In the third installment of our Day in the Life series, we follow Microsoft researcher Ahmed Awadallah, a leader in agentic AI, as he navigates deep research, team leadership, and the evolving frontier of intelligent systems.

What Does a Typical Workday Look Like for You
8:00 AM — Focus Time
I like to start and finish my day with focus time blocks. In the morning, it is more focused on hands-on work, designing, planning, etc.10:00 AM — Team Syncs and Cross-Team Alignment
Depending on the project, this could be planning meetings or a sprint review meeting where I might push the team with various questions, helping them unblock challenges and land on the right solutions.On some days, I spend the time meeting with sister teams, product partners, compliance/legal teams to align roadmaps, discuss dependencies, ensure compliance, etc.
1:00 PM — Deep Work Discussions and/or 1:1 meetings
Reserved for more technical deeper dives into different projects. Sometimes that means reviewing experiments, discussing next steps, etc..On some days, I block this time for 1:1s with my team. It’s where I can coach, listen, receive/share feedback, create clarity, etc.
4:00 PM — Focus Time
This is another time block for more focused work. At this time, I prioritize reviewing what got done, reflecting on notes from the day, updating documents, sketching out the next day’s priorities, and tying up loose ends.
With Your Current Research Focus, What Major Problems Are You Trying To Solve? Why Is This Work Meaningful or Exciting to You?
I’m currently focused on building agentic AI systems—models that can plan, execute, and adapt reliably and safely. These systems are designed to handle increasingly complex multi-step tasks, interact with their environments, and learn to improve over time, all while maintaining strong oversight, alignment, and transparency.
This work on AI agents really kicked off in 2023 with AutoGen, a project I helped lead. AutoGen is a widely adopted open-source framework for building AI agents and enabling multi-agent collaboration to solve tasks. Since its launch, AutoGen has graduated to Azure, where the team continues to evolve to provide enterprise-ready agentic AI capabilities on Azure.

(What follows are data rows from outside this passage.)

Lemma filteredProjects_eval_alias_witness :
  ∃ l' : loc,
    l' ≠ 0%nat
    ∧ ({[ 0%nat := array_of [item 1 "web"] ]} : store) !! l' = None
    ∧ filteredProjects_eval 0%nat "web" {[ 0%nat := array_of [item 1 "web"] ]}
      = (Normal l',
         <[l' := array_of (filteredProjects [item 1 "web"] "web")]>
           {[ 0%nat := array_of [item 1 "web"] ]}).
Proof.
  refine (proj2 (filteredProjects_eval_alias [item 1 "web"] "web"
                   {[ 0%nat := array_of [item 1 "web"] ]} 0%nat _) _).
  - reflexivity.
  - discriminate.
Defined.

(** * Properties of the validators *)

(** ** The matcher against the meaning of patterns *)

Lemma lang_nil_nullable (r : regex) (s : code_units) :
  lang r s → s = [] → nullable r = true.
Proof.
  induction 1 as [|f u Hu|r1 r2 s1 s2 _ IH1 _ IH2|r1 r2 s _ IH|r1 r2 s _ IH
                 |r|r s1 s2 _ _ _ _]; intros Hnil; cbn; try done.
  - apply app_eq_nil in Hnil as [-> ->]. by rewrite IH1, IH2.
  - by rewrite IH.
  - rewrite IH by done. apply orb_true_r.
Qed.

Lemma nullable_lang (r : regex) : nullable r = true ↔ lang r [].
Proof.
  split; [|intros H; by eapply lang_nil_nullable].
  induction r as [| |f|r1 IH1 r2 IH2|r1 IH1 r2 IH2|r IH]; cbn; try done.
  - constructor.
  - intros [H1 H2]%andb_true_iff.
    apply (lang_Seq r1 r2 [] []); auto.
  - intros [H|H]%orb_true_iff; [apply lang_Alt_l | apply lang_Alt_r]; auto.
  - constructor.
Qed.

Lemma deriv_sound (u : N) (r : regex) (s : code_units) :
  lang (deriv u r) s → lang r (u :: s).
Proof.
  revert s. induction r as [| |f|r1 IH1 r2 IH2|r1 IH1 r2 IH2|r IH];
    intros s; cbn [deriv]; intros H.
  - inversion H.
  - inversion H.
  - destruct (f u) eqn:Hu; inversion H; subst. by constructor.
  - inversion H as [| | |? ? ? Hl|? ? ? Hr| |]; subst.
    + inversion Hl as [| |? ? s1 s2 H1 H2| | | |]; subst.
      apply (lang_Seq r1 r2 (u :: s1) s2); auto.
    + destruct (nullable r1) eqn:Hn; [|inversion Hr].
      apply (lang_Seq r1 r2 [] (u :: s)); [by apply nullable_lang | auto].
  - inversion H; subst; [apply lang_Alt_l | apply lang_Alt_r]; auto.
  - inversion H as [| |? ? s1 s2 H1 H2| | | |]; subst.
    apply (lang_Star_cons r (u :: s1) s2); auto.
Qed.
(** * Shallow embedding of [scidownl/core/extractor.py]

    The HTML landing page is modelled as BeautifulSoup sees it: a list of
    parsed elements in document order.  Python [str] values are Rocq
    [string]s, exceptions are an inductive type, the mutable task context
    is a record threaded through [extract], and the calls made on the
    mirror-health service ([ScihubUrlService]) are recorded in a log. *)

From Stdlib Require Import String Ascii List Bool Arith Lia.
From Stdlib Require Import Sorting.Sorted Sorting.Permutation.
Import ListNotations.
Open Scope string_scope.
Open Scope bool_scope.

(** ** Python string primitives used by the extractor *)
Module PyStr.

(** [s.startswith(p)] *)
Fixpoint startswith (s p : string) : bool :=
  match p, s with
  | EmptyString, _ => true
  | String c p', String d s' => Ascii.eqb c d && startswith s' p'
  | String _ _, EmptyString => false
  end.

(** [p in s] (substring test) *)
Fixpoint contains (s p : string) : bool :=
  startswith s p ||
  match s with
  | EmptyString => false
  | String _ s' => contains s' p
  end.

(** [c in s] for a one-character [c] *)
Fixpoint contains_char (s : string) (c : ascii) : bool :=
  match s with
  | EmptyString => false
  | String d s' => Ascii.eqb c d || contains_char s' c
  end.

(** [s.split(c)[0]]: everything before the first [c] *)
Fixpoint split_head (s : string) (c : ascii) : string :=
  match s with
  | EmptyString => EmptyString
  | String d s' => if Ascii.eqb c d then EmptyString else String d (split_head s' c)
  end.
(** X6: a network built by [kann_new] contains the cost node and each extra
    root node (same operator, shape and label), and [kann_cost] with the cost
    node's label always finds a cost node in it. *)
Theorem kann_new_roots (pl : pool) (cost : nat) (rest : list nat) (a : kann_t) :
  kann_new pl cost rest = Some a ->
  (forall j q e, In j (cost :: rest) -> nth_error pl j = Some (q, e) ->
     exists p, In p (kn_v a) /\ n_op p = n_op q /\ n_shape p = n_shape q /\
               n_label p = n_label q) /\
  (forall c d cal mem s, nth_error pl cost = Some (c, d) ->
     kann_cost a (n_label c) cal mem s <> None).
Proof.
  intros Hnew.
  assert (Hkept : forall j q e, In j (cost :: rest) -> nth_error pl j = Some (q, e) ->
    exists p, In p (kn_v a) /\ strip p = strip (renumber
      (mark_down pl (length pl) (mark_all (repeat false (length pl)) (cost :: rest)))
      (flag_cost cost j q))).
  { intros j q e Hj Hq. revert Hnew. unfold kann_new.
    destruct (nth_error pl cost) as [[c d]|]; [|discriminate].
    destruct (n_shape c); [|discriminate]. intros H; injection H as <-. simpl.
    set (m := mark_down pl (length pl) (mark_all (repeat false (length pl)) (cost :: rest))).
    assert (Hm : nth j m false = true).
    { apply mark_down_mono, mark_all_marks; [exact Hj|].
      rewrite repeat_length. apply nth_error_Some. rewrite Hq. discriminate. }
    pose proof (kept_In m _ j _ (nth_error_combine_seq 0 pl j _ Hq) Hm) as Hin.
    apply (in_map (fun ip => renumber m (flag_cost cost (fst ip) (fst (snd ip))))) in Hin.
    apply (in_map strip) in Hin. rewrite <- (strip_alloc _ 0 0) in Hin.
    apply in_map_iff in Hin as [p [Hp Hin]]. exists p. split; [exact Hin|]. exact Hp. }
  split.
  - intros j q e Hj Hq. destruct (Hkept j q e Hj Hq) as [p [Hin Hp]].
    exists p. split; [exact Hin|].
    unfold strip, renumber, flag_cost in Hp. destruct (Nat.eqb j cost);
      injection Hp; intros; repeat split; assumption.
  - intros c d cal mem s Hc. destruct (Hkept cost c d (or_introl eq_refl) Hc) as [p [Hin Hp]].
    unfold strip, renumber, flag_cost in Hp. rewrite Nat.eqb_refl in Hp.
    injection Hp as Hop Hsh Hfl Hlb Hpre.
    assert (Hmatch : node_match KANN_F_COST (n_label c) p = true).
    { pose proof (node_match_cost_flag (n_flag c) (n_label c)) as E.
      unfold node_match in *; simpl in *. rewrite Hfl, Hlb. exact E. }
    unfold kann_cost. destruct (first_match KANN_F_COST (n_label c) (kn_v a) 0) eqn:E.
    + destruct (kad_eval a mem s) as [[vals masks] s']. destruct (Z.eqb cal 0); discriminate.
    + rewrite (first_match_None _ _ _ _ _ E Hin) in Hmatch. discriminate.
Qed.


Lemma kann_unroll_wf_witness :
  graph_wf net_rnn /\ kann_unroll net_rnn 3 = Some net_rnn3 /\ graph_wf net_rnn3.
Proof.
  assert (H1 : graph_wf net_rnn) by (unfold graph_wf; repeat split; reflexivity).
  assert (H2 : kann_unroll net_rnn 3 = Some net_rnn3) by reflexivity.
  split; [exact H1|]. split; [exact H2|].
  exact (proj1 (kann_unroll_wf net_rnn net_rnn3 3 H1 H2)).
Defined.

Lemma kann_unroll_feed_bind_witness :
  kann_unroll net_rnn 3 = Some net_rnn3 /\
  fst (kann_feed_bind net_rnn3 KANN_F_IN 0 [1; 2; 3]%nat) =
  (3 * fst (kann_feed_bind net_rnn KANN_F_IN 0 [0%nat]))%Z.
Proof.
  assert (H : kann_unroll net_rnn 3 = Some net_rnn3) by reflexivity.
  split; [exact H|]. exact (kann_unroll_feed_bind net_rnn net_rnn3 3 KANN_F_IN 0 _ _ H).
Defined.


Lemma kann_new_roots_witness :
  kann_new pool_lin 3 [] = Some net_lin /\
  kann_cost net_lin 0 1 (fun _ => [1; 1; 1]) 0%N <> None.
Proof.
  assert (H : kann_new pool_lin 3 [] = Some net_lin) by reflexivity.
  split; [exact H|].
  exact (proj2 (kann_new_roots pool_lin 3 [] net_lin H) (inner OSum [] [2]%nat) [] 1%Z
           (fun _ => [1; 1; 1]) 0%N eq_refl).
Defined.



Lemma kann_switch_no_switch_node_witness :
  existsb is_switch (kn_v net_lin) = false /\
  kad_eval (kann_switch net_lin 1) (fun _ => [1; 2; 3]) 5%N =
  kad_eval net_lin (fun _ => [1; 2; 3]) 5%N.
Proof.
  assert (H : existsb is_switch (kn_v net_lin) = false) by reflexivity.
  split; [exact H|].
  exact (proj1 (kann_switch_no_switch_node net_lin 1 0 1 (fun _ => [1; 2; 3]) 5%N H)).
Defined.

Lemma kann_feed_bind_eval_witness :
  nth_error (feeds KANN_F_IN 0 (kn_v net_lin)) 0 = Some 0%nat /\
  nth 0 (fst (fst (kad_eval (snd (kann_feed_bind net_lin KANN_F_IN 0 [7%nat]))
                     (fun q => [INR q]) 0%N))) [] = [INR 7].
Proof.
  assert (H : nth_error (feeds KANN_F_IN 0 (kn_v net_lin)) 0 = Some 0%nat) by reflexivity.
  split; [exact H|].
  exact (kann_feed_bind_eval net_lin KANN_F_IN 0 [7%nat] (fun q => [INR q]) 0%N 0 0 7 H eq_refl).
Defined.

Lemma kann_RMSprop_frame_witness :
  (2 <= 5)%nat /\
  fst (kann_RMSprop 2 1 None (9 / 10) (fun _ => 1) (fun _ => 4) (fun _ => 0)) 5%nat = 4.
Proof.
  assert (H : (2 <= 5)%nat) by lia. split; [exact H|].
  exact (proj1 (kann_RMSprop_frame 2 1 None (9 / 10) (fun _ => 1) (fun _ => 4) (fun _ => 0) 5 H)).
Defined.

Lemma kann_RMSprop_accumulator_witness :
  0 <= 9 / 10 <= 1 /\ 0 <= 0 /\ (0 < 2)%nat /\
  0 < snd (kann_RMSprop 2 1 None (9 / 10) (fun _ => 1) (fun _ => 4) (fun _ => 0)) 0%nat + RMS_EPS.
Proof.
  assert (Hd : 0 <= 9 / 10 <= 1) by lra. assert (Hr : 0 <= 0) by lra.
  assert (Hi : (0 < 2)%nat) by lia.
  split; [exact Hd|]. split; [exact Hr|]. split; [exact Hi|].
  exact (proj2 (kann_RMSprop_accumulator 2 1 None (9 / 10) (fun _ => 1) (fun _ => 4)
                  (fun _ => 0) 0 Hd Hr Hi)).
Defined.

Lemma kann_grad_clip_norm_witness :
  0 <= 1 /\ l2norm 1 (snd (kann_grad_clip 1 1 (fun _ => 3))) =
            Rmin (fst (kann_grad_clip 1 1 (fun _ => 3))) 1.
Proof.
  assert (H : 0 <= 1) by lra. split; [exact H|].
  exact (proj2 (kann_grad_clip_norm 1 1 (fun _ => 3) H)).
Defined.

End Extras.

Last year, Microsoft introduced the Phi family of small language models (SLMs), which redefined what’s possible with SLMs by achieving competitive performance with dramatically smaller footprints. Our current focus is on making these models agentic, starting with Phi-4-reasoning, which incorporates reinforcement learning and advanced synthetic data generation with multi-agent simulation to unlock stronger reasoning capabilities.
What’s Something You Wish More People Understood About Working in AI Research?
One misconception I often hear is that AI researchers spend most of their time inventing entirely new algorithms. In reality, much of the work happens elsewhere: curating data so it reflects the task accurately, designing experiments that test the right hypotheses, carefully evaluating results, and improving the infrastructure that makes training and testing more streamlined.
Another thing I wish more people understood is that the kinds of tasks AI can and cannot do don’t always line up with human intuition. For example, people often assume that if an AI system can solve a complex math problem, then it should easily handle a much “simpler” common sense reasoning task. But the reality is that what feels easy for humans can be incredibly difficult for AI, and vice versa. This also relates to the misconception that if AI can do something a human can do—say, solve math problems or translate languages—it must be doing it in the same way humans do. The outputs can look impressively human-like, but the underlying processes are very different, which is why models can still make brittle mistakes in situations where a person wouldn’t.
How Do You Decide Which Research Questions Are Worth Pursuing?
I usually start from a problem or a goal rather than from a new method or an abstract curiosity. That might be a capability we don’t yet have or a limitation in existing methods. I try not to define the problem too literally at the beginning, since the right framing often evolves as we develop more understanding—but I also avoid moving the goal posts too often, because that can hinder progress.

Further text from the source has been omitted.